▶ DESCRIPTION OF THE TASK: I would like each line of the data that holds the word "result" copied out.

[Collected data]
☆ ☆ ☆ ☆ ☆

Lemma unseen_sched_set_affinity t v aff : wp (sched_set_affinity caller t v aff) (unseen a s) s.
Proof.
  unfold sched_set_affinity. wp_step. wp_step. wp_step. wp_step; [|done]. wp_step.
  apply wp_control_not_observer; [done| |done]. intros Ht. cbn beta iota.
  eapply unseen_sched; [|done]. wp_apply Sched.wp_set_affinity; [apply HI|].
  intros c' [[]|e]; naive_solver.
Qed.

(** *** Devices and capabilities *)

Lemma cell_not_observer t e :
  tget (controls s) caller t = Some e -> e <> Absent -> t <> a.
Proof.
  intros He Hne ->. pose proof (sg_control _ _ _ HS) as Hc.
  rewrite (has_control_cell s caller a e He), bool_decide_true in Hc by done. done.
Qed.

Lemma unseen_device (m : M Device.System (result Device.DeviceError unit)) :
  wp m (fun d' r => match r with Ok _ => dv_same a (device s) d' | Err _ => True end) (device s) ->
  wp (call device_l m done EDevice) (unseen a s) s.
Proof. intros Hm. apply unseen_call. wp_apply Hm. intros d' [ []|e]; [by split|done]. Qed.

Lemma unseen_device_assign dev to : wp (device_assign caller dev to) (unseen a s) s.
Proof.
  pose proof (h_dims s HI) as HD. unfold device_assign. wp_step. wp_step. wp_step. wp_step; [|done].
  wp_step. apply wp_cell; [done| |done|]; [by apply (caller_range s caller)|]. intros e He.
  wp_step. wp_step; [|done]. pose proof (cell_not_observer _ _ He ltac:(done)) as Hto. wp_step.
  apply wp_reject_dead_target; [done|intros _|done]. cbn beta iota.
  apply unseen_device. wp_apply Device.wp_assign. intros d' [[]|err]; [|done].
  intros ((_ & _ & Hfree) & _ & Hct & Hh). split; [done|]. intros d. rewrite Hh.
  case_decide; [|done]. subst d. destruct Hfree as [-> | ->]; split; congruence.
Qed.

Lemma unseen_device_release dev from : wp (device_release caller dev from) (unseen a s) s.
Proof.
  unfold device_release. wp_step. wp_step. wp_step. wp_step; [|done]. wp_step.
  apply wp_control_not_observer; [done| |done]. intros Hf. cbn beta iota.
  apply unseen_device. wp_apply Device.wp_release. intros d' [[]|err]; [|done].
  intros ((_ & Hheld) & _ & Hct & Hh). split; [done|]. intros d. rewrite Hh.
  case_decide; [|done]. subst d. rewrite Hheld. split; congruence.
Qed.

Lemma unseen_control_grant t to : wp (control_grant caller t to) (unseen a s) s.
Proof.
  wp_apply wp_control_grant; [done..|]. intros s' [o|e] [_ Hr]; [|done].
  destruct Hr as (_ & [ [_ ->]|[_ ->] ]); [apply surface_refl|by split].
Qed.

Lemma unseen_control_revoke t from : wp (control_revoke caller t from) (unseen a s) s.
Proof.
  wp_apply wp_control_revoke; [done..|]. intros s' [o|e] [_ Hr]; [|done].
  destruct Hr as (_ & c & -> & _). by split.
Qed.

Lemma unseen_credit m :
  (forall c, Credit.Inv c -> wp m (Credit.credit_post c) c) ->
  wp (credit_call caller m) (unseen a s) s.
Proof.
  intros Hm. unfold credit_call. wp_step. wp_step. wp_step. wp_step; [|done].
  match goal with H : vget _ _ = Some _ |- _ => rename H into Hc end.
  apply unseen_call. unfold lget. simpl. rewrite Hc. simpl.
  wp_apply Hm; [by apply (h_credit s HI caller)|]. intros c' [b|e] _; [|done].
  split; simpl; auto. apply vget_vset_ne. apply HS.
Qed.

(** *** Grants *)

Lemma unseen_grant_access g to f ro :
  wp (reject_dead_target to ;? call grant_l (Grant.grant_access caller g to f ro) done EGrant)
    (unseen a s) s.
Proof.
  wp_step. apply wp_reject_dead_target; [done|intros _|done]. cbn beta iota. apply unseen_call.
  wp_apply Grant.wp_grant_access; [apply HI|]. intros g' [[]|e]; [|done].
  intros (_ & _ & _ & Hsh & Hm & Hau). apply surface_grant, mem_same_grant; [done| |by rewrite Hm].
  intros r. rewrite Hau. pose proof (sg_ne _ _ _ HS). by rewrite decide_False by naive_solver.
Qed.

Lemma unseen_grant_end_access g : wp (grant_end_access caller g) (unseen a s) s.
Proof.
  unfold grant_end_access. wp_step. wp_step. wp_step.
  apply wp_mono with (Q := fun s' r => s' = s).
  { destruct (Grant.granted_frame (grant s) caller g), (Grant.grantee_of (grant s) caller g);
      wp_step; done. }
  intros s' [[]|e] ->; [|done]. apply unseen_call.
  wp_apply Grant.wp_end_access; [apply HI|]. intros g' [[]|e]; [|done].
  intros (_ & _ & _ & Hsh & Hm & Hau). apply surface_grant, mem_same_grant; [done| |by rewrite Hm].
  intros r. rewrite Hau. pose proof (sg_ne _ _ _ HS). by rewrite decide_False by naive_solver.
Qed.

Lemma unseen_grant_copy from g wr : wp (grant_copy caller from g wr) (unseen a s) s.
Proof.
  unfold grant_copy. wp_step. wp_step. wp_step.
  destruct (Grant.granted_frame (grant s) from g); wp_step; try done; wp_step;
    destruct (Grant.copy _ _ _ _ _); try done; apply surface_refl.
Qed.

(** The grantor of a mapping of the caller is not the observer. *)
Lemma grantor_not_observer m :
  m ∈ Grant.maps (grant s) -> Grant.active m = true -> Grant.grantee m = caller ->
  Grant.grantor m <> a.
Proof.
  intros Hm Ha <- <-.
  destruct (active_authority _ _ (mem_grant _ _ (h_memory s HI)) Hm Ha) as (f & ro & Hau).
  by apply (sg_offer _ _ _ HS) in Hau.
Qed.

Lemma unseen_grant_map from g wr :
  vlen (Grant.maps (grant s)) <= u32_max -> wp (grant_map caller from g wr) (unseen a s) s.
Proof.
  intros Hcap. apply wp_grant_map; [done..| |done|done].
  intros h f g' p' Hf Ho (Hau & _ & _ & _ & [Hsh Hsa] & [_ Hin] & _) Ht. pose proof (sg_ne _ _ _ HS) as Hne.
  assert (Hfr : from <> a).
  { intros ->. destruct Hau as (f' & ro & Hau & _). by apply (sg_offer _ _ _ HS) in Hau. }
  apply surface_memory, mem_same_both.
  - apply mem_same_grant; [done..|]. intros m Ha Hm. rewrite Hin by done. split; [|by right].
    intros [->|?]; [|done]. simpl in Hm. destruct Hm; congruence.
  - destruct (P2m.took_steady _ _ _ _ _ Ht) as [Hst Hl]. destruct Ht as (x & Hx & _ & -> & _).
    apply mem_same_steady; [done| |done].
    apply marks_same. intros m Hm. eapply allocated_other; [by eapply P2m.allocated_lt|done| |done].
    congruence.
Qed.

Lemma unseen_grant_unmap h : wp (grant_unmap caller h) (unseen a s) s.
Proof.
  apply wp_grant_unmap; [done| |done]. intros u g' p' Hu HP Hst Hdr Hl.
  pose proof Hu as (i & m & Hi & [Hma Hk]%Grant.holds_true & _ & Hmaps & _ & Hsh & Hsa).
  injection Hk as Hto Hh. pose proof (grantor_not_observer m (vget_elem _ _ _ Hi) Hma Hto) as Hgr.
  apply surface_memory, mem_same_both.
  - apply mem_same_grant; [done..|]. intros x Hxa Hx.
    rewrite (Grant.unmapped_elem _ _ _ _ _ x (mem_grant _ _ (h_memory s HI)) Hu Hxa). split; [tauto|].
    intros Hin. split; [done|]. intros Hkx. unfold Grant.key in Hkx. injection Hkx as Hxg Hxh.
    destruct Hx as [Hx|Hx]; [|by rewrite Hx in Hxg; apply (sg_ne _ _ _ HS)].
    by apply (grantor_not_observer x).
  - apply mem_same_steady; [done|by apply marks_drops|by rewrite Hl].
Qed.

(** *** Page tables *)

Lemma unseen_p2m (m : M P2m.System (result P2m.P2mError unit)) :
  wp m (fun p' r => match r with
    | Ok _ => mem_same a (grant s) (p2m s) (grant s) p'
    | Err _ => True end) (p2m s) ->
  wp (call p2m_l m done EP2m) (unseen a s) s.
Proof. intros Hm. apply unseen_call. wp_apply Hm. intros p' [ []|e]; [apply surface_p2m|done]. Qed.

(** A frame of the caller's, used or not, comes, goes or is marked. *)
Lemma mem_same_idle m f :
  m < vlen (P2m.frames (p2m s)) ->
  P2m.owner_of (p2m s) m <> Some a -> P2m.owner_of (P2m.set_frame m f (p2m s)) m <> Some a ->
  (forall l, l ∈ P2m.links (p2m s) -> P2m.active l = true -> P2m.child l <> m /\ P2m.parent l <> m) ->
  mem_same a (grant s) (p2m s) (grant s) (P2m.set_frame m f (p2m s)).
Proof.
  intros Hm Ho Ho' Hl.
  assert (Hoth : forall x, x <> m -> P2m.owner_of (P2m.set_frame m f (p2m s)) x = P2m.owner_of (p2m s) x).
  { intros x Hx. rewrite owner_of_set by done. by rewrite decide_False. }
  split; try done.
  - unfold P2m.frame_count. simpl. by rewrite vlen_vset.
  - intros x. destruct (decide (x = m)) as [->|Hx]; [tauto|by rewrite Hoth].
  - apply marks_same. intros x Hx. by eapply allocated_other.
  - intros r to f' ro _. apply foreign_linked_by_same; simpl.
    + destruct (decide (f' = m)) as [->|Hx]; [right|left; by rewrite Hoth].
      split; intros l Hin Ha; by apply (Hl l).
    + intros l Ha _. split; intros [Hin Hp]; (split; [done|]);
        destruct (Hl l Hin Ha) as [_ Hpm]; pose proof (Hoth _ Hpm); congruence.
Qed.

Lemma unseen_p2m_allocate m : wp (call p2m_l (P2m.allocate caller m) done EP2m) (unseen a s) s.
Proof.
  pose proof (mem_p2m _ _ (h_memory s HI)) as HP0. pose proof (sg_ne _ _ _ HS) as Hne.
  apply unseen_p2m. wp_apply P2m.wp_allocate; [done|]. intros p' [[]|e]; [|done].
  intros (_ & Hfree & -> & _).
  assert (Hm : m < vlen (P2m.frames (p2m s))).
  { unfold P2m.frame, ok_or in Hfree. destruct (vget _ m) eqn:E; [|done]. by eapply vget_Some_lt. }
  assert (Hno : P2m.allocated (p2m s) m = None) by (unfold P2m.allocated; by rewrite Hfree).
  apply mem_same_idle; [done|..].
  - unfold P2m.owner_of. by rewrite Hno.
  - rewrite owner_of_set, decide_True by done. simpl. congruence.
  - eapply idle_links; [done|congruence].
Qed.

Lemma unseen_p2m_free m : wp (call p2m_l (P2m.free caller m) done EP2m) (unseen a s) s.
Proof.
  pose proof (mem_p2m _ _ (h_memory s HI)) as HP0. pose proof (sg_ne _ _ _ HS) as Hne.
  apply unseen_p2m. wp_apply P2m.wp_free; [done|]. intros p' [[]|e]; [|done].
  intros (x & Hx & Ho & Hz & -> & _). pose proof (P2m.allocated_lt _ _ _ Hx) as Hm.
  apply mem_same_idle; [done|..].
  - unfold P2m.owner_of. rewrite Hx. simpl. congruence.
  - rewrite owner_of_set, decide_True by done. done.
  - eapply idle_links; [done|congruence].
Qed.

Lemma mem_same_own m x f :
  P2m.allocated (p2m s) m = Some x -> P2m.f_owner x = caller ->
  P2m.steady (p2m s) (P2m.set_frame m f (p2m s)) ->
  mem_same a (grant s) (p2m s) (grant s) (P2m.set_frame m f (p2m s)).
Proof.
  intros Hx Ho Hst. apply mem_same_steady; [done| |done]. apply marks_same. intros y Hy.
  eapply allocated_other; [by eapply P2m.allocated_lt|done| |done].
  unfold P2m.owner_of. rewrite Hx. simpl. pose proof (sg_ne _ _ _ HS). congruence.
Qed.

Lemma unseen_p2m_pin m l : wp (call p2m_l (P2m.pin caller m l) done EP2m) (unseen a s) s.
Proof.
  apply unseen_p2m. wp_apply P2m.wp_pin; [apply HI|]. intros p' [[]|e]; [|done].
  intros (x & Hx & Ho & _ & _ & -> & _ & Hst). by eapply mem_same_own.
Qed.

Lemma unseen_p2m_unpin m : wp (call p2m_l (P2m.unpin caller m) done EP2m) (unseen a s) s.
Proof.
  apply unseen_p2m. wp_apply P2m.wp_unpin; [apply HI|]. intros p' [[]|e]; [|done].
  intros (x & Hx & Ho & _ & -> & _ & Hst). by eapply mem_same_own.
Qed.

(** An entry of the caller's tables is of no concern to the observer, when every frame it
    leads to is the caller's or offered to it. *)
Lemma entry_not_observer l :
  P2m.owner_of (p2m s) (P2m.parent l) = Some caller ->
  (P2m.owner_of (p2m s) (P2m.child l) = Some a ->
     exists w, Grant.authorizes (grant s) a caller (P2m.child l) w = true) ->
  ~ (P2m.owner_of (p2m s) (P2m.parent l) = Some a \/ P2m.owner_of (p2m s) (P2m.child l) = Some a \/
    exists r to ro, Grant.authority (grant s) a r = Some (to, P2m.child l, ro) /\
      P2m.owner_of (p2m s) (P2m.parent l) = Some to).
Proof.
  intros Hp Hau [Hx|[Hx|(r & to & ro & Hr & Hx)] ]; pose proof (sg_ne _ _ _ HS).
  - congruence.
  - destruct (Hau Hx) as (w & (g & ro & Hg & _)%Grant.authorizes_spec).
    by apply (sg_offer _ _ _ HS) in Hg.
  - rewrite Hp in Hx. injection Hx as <-. by apply (sg_offer _ _ _ HS) in Hr.
Qed.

☆ ☆ ☆ ☆ ☆

▶ YOUR SOLUTION:
Lemma unseen_device (m : M Device.System (result Device.DeviceError unit)) :
Lemma unseen_p2m (m : M P2m.System (result P2m.P2mError unit)) :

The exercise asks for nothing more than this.